Figure 5.0 shows a comparison of how much protein is in 100g of various meat-based foods and meat-free alternatives. Some meat dishes contain more protein, some vegan ones contain more. Overall, the protein content of the various meat dishes listed is fairly comparable to the vegan alternatives. For example, beef mince contains 21.8g per 100g while soya mince contains 19g. A Big Mac contains 12.4g of protein per 100g and Amy’s breakfast sandwich (a meatless sausage patty in a bun with sauce and scrambled tofu plus a slice of Tofutti American Vegan Cheese) contains 11.5g. Sausage rolls, bacon rashers and frankfurters all contain within one or two grams of their vegan alternatives. That said, just as it is not healthy to eat lots of meat, it is not a good idea to eat lots of processed foods as they tend to contain relatively high levels of fat and salt which can increase the risk of obesity and CVD. Perhaps the main difference from a health perspective is the vegan alternatives are not linked to cancer!   

The protein content of selected plant-based foods Protein (g)
Men should eat around 55g and women 45g of protein daily
Sunflower seeds (1 tbsp) 3.2
Tahini (1 tsp) 3.5
Hummus (50g) 3.8
Peanut butter (20g) 4.5
Soya yogurt (125g pot) 4.5
Soya milk (200ml) 6.2
Wholemeal bread (2 medium slices) 6.2
Heinz baked beans (135g) 6.3
Brown rice, boiled (100g) 6.7
Almonds (15 almonds) 6.9
Quinoa, cooked (180g) 7.9
Wholemeal spaghetti (180g) 8.5
Baked potato with skin (large 220g)  8.6
Mixed nuts (40g) 9.2
Red lentils, cooked (135g) 10.3
Chickpeas, cooked (135g) 11.3
Cauldron Organic Original tofu (100g) 12.6
Taifun Smoked Tofu with Almonds & Sesame Seeds (100g) 18.8

Table 3.0 The protein content of selected plant-based foods.  

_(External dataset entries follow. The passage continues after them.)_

Lemma dleb_false a b : dleb a b = false <-> (dval b < dval a)%Q.
Proof.
  destruct (dleb a b) eqn:E; [apply dleb_spec in E|]; split; intros H; try done.
  - exfalso. apply (Qle_not_lt _ _ E H).
  - apply Qnot_le_lt. rewrite <- dleb_spec. congruence.
Qed.
Lemma dltb_false a b : dltb a b = false <-> (dval b <= dval a)%Q.
Proof.
  destruct (dltb a b) eqn:E; [apply dltb_spec in E|]; split; intros H; try done.
  - exfalso. apply (Qlt_not_le _ _ E H).
  - apply Qnot_lt_le. rewrite <- dltb_spec. congruence.
Qed.
Lemma deqb_false a b : deqb a b = false <-> ~ dval a == dval b.
Proof. rewrite <- deqb_spec. by destruct (deqb a b). Qed.

#[export] Hint Rewrite dleb_spec dltb_spec deqb_spec dleb_false dltb_false deqb_false : kite.

Lemma dmax_val a b : dval (dmax a b) == Qmax (dval a) (dval b).
Proof.
  unfold dmax. destruct (dltb a b) eqn:E.
  - apply dltb_spec in E. rewrite Q.max_r; [reflexivity|by apply Qlt_le_weak].
  - apply dltb_false in E. rewrite Q.max_l; [reflexivity|done].
Qed.
Lemma dmin_val a b : dval (dmin a b) == Qmin (dval a) (dval b).
Proof.
  unfold dmin. destruct (dltb b a) eqn:E.
  - apply dltb_spec in E. rewrite Q.min_r; [reflexivity|by apply Qlt_le_weak].
  - apply dltb_false in E. rewrite Q.min_l; [reflexivity|done].
Qed.
Lemma dmax_cases a b : dmax a b = a \/ dmax a b = b.
Proof. unfold dmax. destruct (dltb a b); auto. Qed.
Lemma dmin_cases a b : dmin a b = a \/ dmin a b = b.
Proof. unfold dmin. destruct (dltb b a); auto. Qed.
Lemma dmax_ge_l a b : (dval a <= dval (dmax a b))%Q.
Proof. rewrite dmax_val. apply Q.le_max_l. Qed.
Lemma dmax_ge_r a b : (dval b <= dval (dmax a b))%Q.
Proof. rewrite dmax_val. apply Q.le_max_r. Qed.
Lemma dmin_le_l a b : (dval (dmin a b) <= dval a)%Q.
Proof. rewrite dmin_val. apply Q.le_min_l. Qed.
Lemma dmin_le_r a b : (dval (dmin a b) <= dval b)%Q.
Proof. rewrite dmin_val. apply Q.le_min_r. Qed.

All plant foods contain some protein but some foods provide a better source than others. Table 3.0 shows how much protein may be obtained from an average portion of different plant-based foods. This illustrates how easy it is to get the 45-55g per day recommended without eating meat. For example, if you were to start the day with toast, hummus and cherry tomatoes, then lunch on lentil dahl, spinach and a small portion of brown rice and for dinner have a medium baked potato with a vegan frankfurter and baked beans your protein intake for the day would be 57.6g. On another day, toast and peanut butter for breakfast, two sausage rolls with a green salad for lunch and vegan spaghetti bolognaise (with vegan mince) for dinner adds up to 45.9g of protein for the day. A medium-sized bowl of muesli served with soya milk and a banana, a falafel and hummus wrap and a tofu-stir-fry with mixed seeds adds up to 45.8g of protein.

These suggestions do not include drinks, soya milk or fruit so the final figure will be even higher. If you consume enough calories in a varied vegan diet, it is very easy to achieve the desired level of protein.

A high-protein intake is not necessarily a good thing; high intakes of animal protein have been linked to diabetes, cancer and early death. High protein diets also increase the circulating levels of the growth hormone insulin-like growth factor 1 (IGF-1), which increases the risk of cancer.